Dr Mohit Kumar Jolly
(Indian Institute of Science, Bangalore, India)
Mohit is an Assistant Professor at Indian Institute of Science, Bangalore, where he leads the Cancer Systems Biology Laboratory. He obtained his Bachelors and Masters from IIT Kanpur, India and PhD from Rice University, all in Bioengineering. His research group is focused on understanding the emergent dynamics of regulatory networks underlying cancer metastasis and therapy resistance. His group integrates multi-scale mathematical models, single-cell multi-omics analysis, and close collaboration with experimental cancer biologists and clinical oncologists. He won the 2016 Young Scientist Seminar Series – a coveted award to communicate one’s research to diverse audience. He served as the co-Chair of Mathematical Oncology subgroup at the Society for Mathematical Biology from 2020-22, and has recently taken over as the Editor-in-Chief of NPJ Systems Biology & Applications. nature.From: 26 Apr 2023, 3 p.m.
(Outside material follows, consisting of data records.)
Lemma worker_turn_cycle (E : Env) (w : world) (city : string) (rest : list string) :
  items (update_queue w) = city :: rest →
  ∃ w' block st,
    step E {| gui := w; update_thread := Alive |} WorkerTurn
      = {| gui := w'; update_thread := Alive |} ∧
    items (update_queue w') = rest ∧
    (pred (unfinished_tasks (update_queue w))
       ≤ unfinished_tasks (update_queue w'))%nat ∧
    http_log w' = http_log w ++ block ∧ cycle_requests E city block ∧
    final_status city st ∧
    (status_log w' =
       status_log w ++ ["Fetching weather data for " +:+ city +:+ "..."; st]
     ∨ unfinished_tasks (update_queue w) = 0%nat).
Proof.
  intros Hq.
  destruct (update_worker_body_cycle E w city rest Hq)
    as (w' & b & st & Hrun & Hq' & Hu & Hl & Hc & Hf & Hs & _).
  exists w', b, st. cbn [step update_thread gui]. rewrite Hrun.
  repeat split; try assumption; [lia|]. destruct Hs as [Hs|[Hz _]]; eauto.
Qed.



(** *** The Search button *)

Lemma drop_spaces_nil l : drop_spaces l = [] ↔ forallb isspace l = true.
Proof.
  induction l as [|c l IH]; simpl; [tauto|].
  destruct (isspace c); simpl; [exact IH|]. split; discriminate.
Qed.

Lemma drop_spaces_head l c l' : drop_spaces l = c :: l' → isspace c = false.
Proof.
  induction l as [|a l IH]; simpl; [discriminate|].
  destruct (isspace a) eqn:Ha; [exact IH|]. intros [= <- _]. exact Ha.
Qed.
(** [array.filter((x, index) => p(x, index))], counting from [index]. *)
Fixpoint filter_from {A : Type} (p : A → nat → bool) (index : nat) (l : list A)
  : list A :=
  match l with
  | [] => []
  | x :: l => if p x index then x :: filter_from p (S index) l
              else filter_from p (S index) l
  end.

(** [array.filter(p)] for a callback that may throw. *)
Fixpoint filter_res {A : Type} (p : A → res bool) (l : list A) : res (list A) :=
  match l with
  | [] => mret []
  | x :: l =>
      keep ← p x;
      rest ← filter_res p l;
      mret (if keep : bool then x :: rest else rest)
  end.

(** [array.forEach((x, i) => out.push(f(x, i)))] for a callback that may
    throw. *)
Fixpoint map_res {A B : Type} (f : A → nat → res B) (index : nat) (l : list A)
  : res (list B) :=
  match l with
  | [] => mret []
  | x :: l =>
      y ← f x index;
      rest ← map_res f (S index) l;
      mret (y :: rest)
  end.

Section ChartNode.

Variable config : chart_config.
(** [node.id] *)
Variable node_id : string.
(** [parseInt], [parseFloat]: a number or [NaN]. *)
Variable parseInt : jsval → jsval.
Variable parseFloat : jsval → jsval.
(** [(new Date(s)).getTime()] for a string: a number or [NaN]. *)
Variable dateParse : string → jsval.
(** [JSON.parse(JSON.stringify(p))] *)
Variable json_clone : jsval → res jsval.

(** *** Appending *)

(** The message stored for element [i] of an array payload. *)
Definition split_message (msg p : jsval) (i : nat) : res jsval :=
  payload ← json_clone p;
  let d := if JS.truthy (JS.get msg "_datapoint")
           then JS.get (JS.get msg "_datapoint") (JS.string_of_Z (Z.of_nat i))
           else JNull in
  mret (JObj (<["_datapoint" := d]> (<["payload" := payload]> (JS.spread msg)))).

(** The store after the part of [onInput] that clears and appends. *)
Definition append_phase (msg : jsval) (data : gmap string jsval)
  : res (gmap string jsval) :=
  let data := if JS.truthy (Datastore.get data node_id) then data
              else Datastore.save data node_id (JArr []) in
  let data := if JS.strict_eq (action config) (JStr "replace")
              then Datastore.save data node_id (JArr []) else data in
  payload ← Strict.get msg "payload";
  match payload with
  | JArr ps =>
      ms ← map_res (split_message msg) 0 ps;
      mret (foldl (λ data m, Datastore.append data node_id m) data ms)
  | _ => mret (Datastore.append data node_id (JObj (JS.spread msg)))
  end.

(** *** Latest message per category *)

(** The [forEach] that fills [seen]. *)
Fixpoint record_seen (msgs : list jsval) (index : nat) (seen : gmap string nat)
  : res (gmap string nat) :=
  match msgs with
  | [] => mret seen
  | m :: msgs =>
      datapoint ← Strict.get m "_datapoint";
      series ← Strict.get datapoint "category";
      record_seen msgs (S index) (<[JS.to_key series := index]> seen)
  end.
Metastasis – the spread of cancer cells from one organ to another – causes above 90% of all cancer-related deaths. It is a highly inefficient process, and a hallmark of cells enabling metastasis is phenotypic plasticity – the ability of a cell to reversibly switch among different phenotypes/cell-states in response to various stimuli. A canonical example of phenotypic plasticity is epithelial-mesenchymal plasticity (EMP), enabling bidirectional switching among epithelial (strong cell-cell adhesion, less migratory/invasive), mesenchymal (weaker cell-cell adhesion, more migratory/ invasive) and many hybrid epithelial/mesenchymal phenotypes. However, a mechanistic understanding of EMP from a dynamical systems modeling view remains elusive.
This talk will describe how mechanism-based mathematical models for EMP, in close integration with the latest experimental and clinical data, can enable our improved understanding of EMP at individual cell and population levels in terms of: a) Multistability (how many cell states exist ?), b) Reversibility (do cells come across a ‘tipping point’ beyond which they lose their ability to revert to their earlier cell-states?), and c) Collective behaviour (how does the rate of cell-state transition depend on its neighbours?) A quantitative and predictive understanding of such dynamical trajectories can help devise better therapeutic strategies ahead to control phenotypic plasticity, and eventually control metastatic spread.